This last weekend we celebrated my mother-in-law's 95th birthday. She showed everyone the brooch that is pictured in this email. We have all heard about this broach and there are pictures of her grandmother wearing it. One picture she is wearing it at the neck and another it is hanging from a chain. We are wondering if you can give any information about who maybe could have designed or made it by looking at the pictures. We see no noticeable marks on it. It is 1 1/2" across and hangs 3 1/2" long. Any information is greatly appreciated. It would make her day to know something about it.
Congratulations to your mother-in-law on her milestone birthday! And how wonderful to have a piece of jewelry that’s also a piece of family history.
I haven’t examined this brooch so I can’t test the metal nor can I feel the weight of the piece. I can’t give you a monetary value without a personal inspection but I can tell you a little about some of the history and fashion happening when this was made.

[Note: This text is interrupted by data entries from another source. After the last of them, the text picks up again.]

(* ===== verification/MmHeapClient.v ===== *)
(** * The kernel heap as its clients see it

    The abstract heap is a finite map from the pointers in use to the sizes of
    their chunks.  [heap_step] says what each operation may do to it; the
    concrete operations of [MmHeap] implement it (forward simulation), for
    every sequence of calls that frees and resizes only pointers in use. *)

From stdpp Require Import base tactics numbers list sorting gmap.
From S2P Require Import Prelude MmHeap MmFreeList MmLayout MmHeapOps MmHeapProps MmHeapInit MmHeapResize MmHeapRealloc.

(** ** The abstract heap *)

(** The calls of the allocator interface. *)
Inductive heap_op :=
  | OpMalloc (size : Z)
  | OpMemalign (k size : Z)
  | OpRealloc (ptr size : Z)
  | OpFree (ptr : Z).

(** A chunk [s] bytes long behind [r] apart from every live one, headers
    included. *)
Definition apart (A : gmap Z Z) (r s : Z) : Prop :=
  forall r' s', A !! r' = Some s' -> r + s <= r' \/ r' + s' <= r.

(** What a call may return and do to the live blocks. *)
Inductive heap_step : gmap Z Z -> heap_op -> Z -> gmap Z Z -> Prop :=
  | step_malloc A size r s :
      (16 | r) -> size <= s - 16 -> apart A r s -> r <> 0 ->
      heap_step A (OpMalloc size) r (<[r := s]> A)
  | step_malloc_null A size : heap_step A (OpMalloc size) 0 A
  | step_memalign A k size r s :
      (2 ^ k | r) -> size <= s - 16 -> apart A r s -> r <> 0 ->
      heap_step A (OpMemalign k size) r (<[r := s]> A)
  | step_memalign_null A k size : heap_step A (OpMemalign k size) 0 A
  | step_realloc A ptr size s r s' :
      A !! ptr = Some s -> (16 | r) -> size <= s' - 16 -> apart (delete ptr A) r s' -> r <> 0 ->
      heap_step A (OpRealloc ptr size) r (<[r := s']> (delete ptr A))
  | step_realloc_null A ptr size : heap_step A (OpRealloc ptr size) 0 A
  | step_free A ptr s : A !! ptr = Some s -> heap_step A (OpFree ptr) 0 (delete ptr A).

(** The calls a client may make: sizes that do not wrap around when the header
    and the alignment are added, and only live pointers. *)
Definition op_valid (A : gmap Z Z) (op : heap_op) : Prop :=
  match op with
  | OpMalloc size => 1 <= size <= 4294967264
  | OpMemalign k size => 5 <= k <= 30 /\ 1 <= size /\ size + 2 * 2 ^ k <= 4294967200
  | OpRealloc ptr size => is_Some (A !! ptr) /\ 1 <= size <= 4294967200
  | OpFree ptr => is_Some (A !! ptr)
  end.

(** ** The concrete heap *)

Definition run_op (e : env) (h : mm_heap_s) (op : heap_op) : option (Z * mm_heap_s) :=
  match op with
  | OpMalloc size => mm_malloc e h size 0
  | OpMemalign k size => mm_memalign e h (2 ^ k) size 0
  | OpRealloc ptr size => mm_realloc e h ptr size 0
  | OpFree ptr => h ← mm_free e h ptr; Some (0, h)
  end.

(** The block behind [r] is one of a client, not a guard. *)
Definition user_block (base : Z) (cs : list chunk) (r s : Z) : Prop :=
  block base cs r s /\ base + 16 < r /\ r + s - 16 < base + total cs.

(** The heap [h] implements the live blocks [A]. *)
Definition implements (h : mm_heap_s) (A : gmap Z Z) : Prop :=
  exists cs, heap_wf h cs /\ unlocked h /\ accounted h cs /\ mm_heapsize h = total cs /\
    forall r s, A !! r = Some s <-> user_block (mm_heapstart h) cs r s.

(** The words of the blocks live before and after are unchanged. *)
Definition contents_kept (h h' : mm_heap_s) (A A' : gmap Z Z) : Prop :=
  forall r s b, A !! r = Some s -> A' !! r = Some s -> r <= b < r + s - 16 ->
    (mm_mem h').[b] = (mm_mem h).[b].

Victoria was only 18 when she ascended to the throne of England. A few years later, at 21, she married her 20-year-old cousin Albert of Saxe-Coburg. The young queen loved fashion and jewelry and, although as queen she boasted an extensive collection of court jewelry of court jewelry, she was particularly fond of the jewelry Albert designed for her. According to Charlotte Gere in Love and Art: Queen Victoria’s Personal Jewellery, she and Albert both kept informed of inventions, explorations and modernizations during the Industrial Revolution: both were aware of new techniques and innovations in metalwork and jewelry making.
Until the Victorian era, most gold jewelry was 18 karat, putting it out of reach of all but the very wealthy. By Victoria’s time, jewelry was being made with less expensive 9 and 10-karat gold and with composites. Industrial methods and inexpensive materials made jewelry affordable to the growing middle class. “Filled” or “rolled gold” comprised a thin sheet of precious metal layered over copper or brass; electroplating gold onto a base metal was patented in 1840. Jewelry making became industrialized, prices came down and nearly everyone owned and wore some pieces.

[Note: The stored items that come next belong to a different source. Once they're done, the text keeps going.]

(** for a request within 14 bytes of the address space's size, the chunk
    size wraps around and [mm_malloc] succeeds on any heap with a free chunk:
    the block it returns lies in a 16-byte chunk, all of it header. *)
Theorem mm_malloc_wraps e h cs size ra s :
  heap_wf h cs -> unlocked h -> 0 <= getpid e -> 4294967281 <= size <= 4294967295 -> (s, false) ∈ cs ->
  exists r h', mm_malloc e h size ra = Some (r, h') /\ r <> 0 /\
    (mm_mem h').[f_size (r - SIZEOF_MM_ALLOCNODE)] = 16.
Proof.
  intros Hwf Hul Hpid Hsize Hs. pose proof Hwf as [(_ & _ & fl & Hrep) _].
  destruct (mm_malloc_chunk e h cs size ra 16) as (r & h' & Hrun & _ & _ & _ & Hb & _ & Hcase);
    [exact Hwf|exact Hul|exact Hpid|lia|by apply request_wraps|lia|by exists 1|].
  exists r, h'. split; [done|].
  destruct Hcase as [(_ & _ & Hnone & _) | (cs' & (l1 & s' & l2 & -> & -> & _ & _ & ->) & [(_ & _ & fl' & Hrep') _] & _)].
  - specialize (Hnone s Hs). pose proof (hr_sizes _ _ _ _ _ _ Hrep) as Hok.
    rewrite Forall_forall in Hok. destruct (Hok _ Hs). simpl in *. lia.
  - pose proof (rep_split_facts _ _ _ _ _ _ _ _ Hrep) as (? & _ & _ & _ & ? & _). split; [lia|].
    unfold SIZEOF_MM_ALLOCNODE. rewrite Hb in Hrep'.
    replace (mm_heapstart h + total l1 + 16 - 16) with (mm_heapstart h + total l1) by lia.
    by apply hr_hdrs, hdrs_at in Hrep' as [? _].
Qed.

Lemma mm_malloc_wraps_witness :
  exists r h', mm_malloc demo_env demo_heap 4294967295 0 = Some (r, h') /\ r <> 0 /\
    (mm_mem h').[f_size (r - SIZEOF_MM_ALLOCNODE)] = 16.
Proof.
  destruct demo_heap_ok as (Hwf & Hul & _).
  apply (mm_malloc_wraps demo_env demo_heap (fresh_layout 944) 4294967295 0 944 Hwf Hul).
  - vm_compute. discriminate.
  - split; vm_compute; discriminate.
  - right. left.
Defined.

(** [mm_extend] appends a block to the region: the heap stays well formed,
    with the new memory merged into a free chunk that ended the region.  But
    [mm_heapsize] is not updated, so that the assertion of [mm_mallinfo] fails
    on every heap that was extended. *)
Theorem mm_extend_appends e h l block size :
  let cs := l ++ [(16, true)] in
  heap_wf h cs -> unlocked h -> 0 <= getpid e -> block_ok h cs block size -> mm_heapsize h = total cs ->
  exists h', mm_extend e h block size 0 = Some h' /\ unlocked h' /\ heap_wf h' (freed l size [(16, true)]) /\
    mm_heapend h' = mm_heapend h + size /\
    (forall b, payload (mm_heapstart h) l b -> (mm_mem h').[b] = (mm_mem h).[b]) /\
    mm_mallinfo e h' = None.
Proof.
  intros cs Hwf Hul Hpid Hblk Hsz.
  destruct (mm_extend_spec e h l block size Hwf Hul Hpid Hblk) as (h' & Hrun & Hul' & Hwf' & _ & _ & He & Hs & Hkeep).
  exists h'. split_and!; try done. eapply mallinfo_wrong_size; try done.
  rewrite Hs, Hsz. destruct Hblk as (_ & ? & _). rewrite (freed_total _ _ true). subst cs. rewrite !total_app. simpl. lia.
Qed.

Lemma mm_extend_appends_witness :
  exists h', mm_extend demo_env demo_heap1 9184 64 0 = Some h' /\ mm_mallinfo demo_env h' = None.
Proof.
  destruct demo_heap1_ok as (Hwf & Hul & _ & Hsz & Hb & Hn).
  destruct (mm_extend_appends demo_env demo_heap1 [(16, true); (128, true); (816, false)] 9184 64)
    as (h' & Hrun & _ & _ & _ & _ & Hinfo).
  - exact Hwf.
  - exact Hul.
  - vm_compute. discriminate.
  - destruct Hwf as [_ Hend]. unfold block_ok. rewrite Hend, Hb, Hn.
    split; [reflexivity|]. split; [lia|]. split; [exists 4; reflexivity|]. simpl. split; [lia|]. split; [lia|left; lia].
  - exact Hsz.
  - exists h'. split; assumption.
Defined.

Jewelry fashions reflected industrial innovations, European colonialization, and archaeological fascinations.
Your brooch appears to have been stamped from thin metal and shaped. The floral decoration also appears stamped and applied; the wirework filigree and fringe tassel give the piece a sense of importance while keeping the weight of the piece low enough not to damage or pull askew fragile silks and taffetas. The tassel motif reflects the influence France’s occupation of Moorish Algeria. Archaeologists excavations of Etruscan and Greek civilizations inspired the granulation design and the filigree twisted wire-work. The hooks on the back of your brooch show how the piece could be worn as a pin or a pendant. The eye soldered at the bottom edge could have held another tassel, a pendant or a watch.
I believe this piece was made in the second or third quarter of the 19th century. Whether it is made in hi-karat gold, rolled gold or electroplate, it is a lovely piece of history and a precious family heirloom. I hope it enjoys many more birthdays!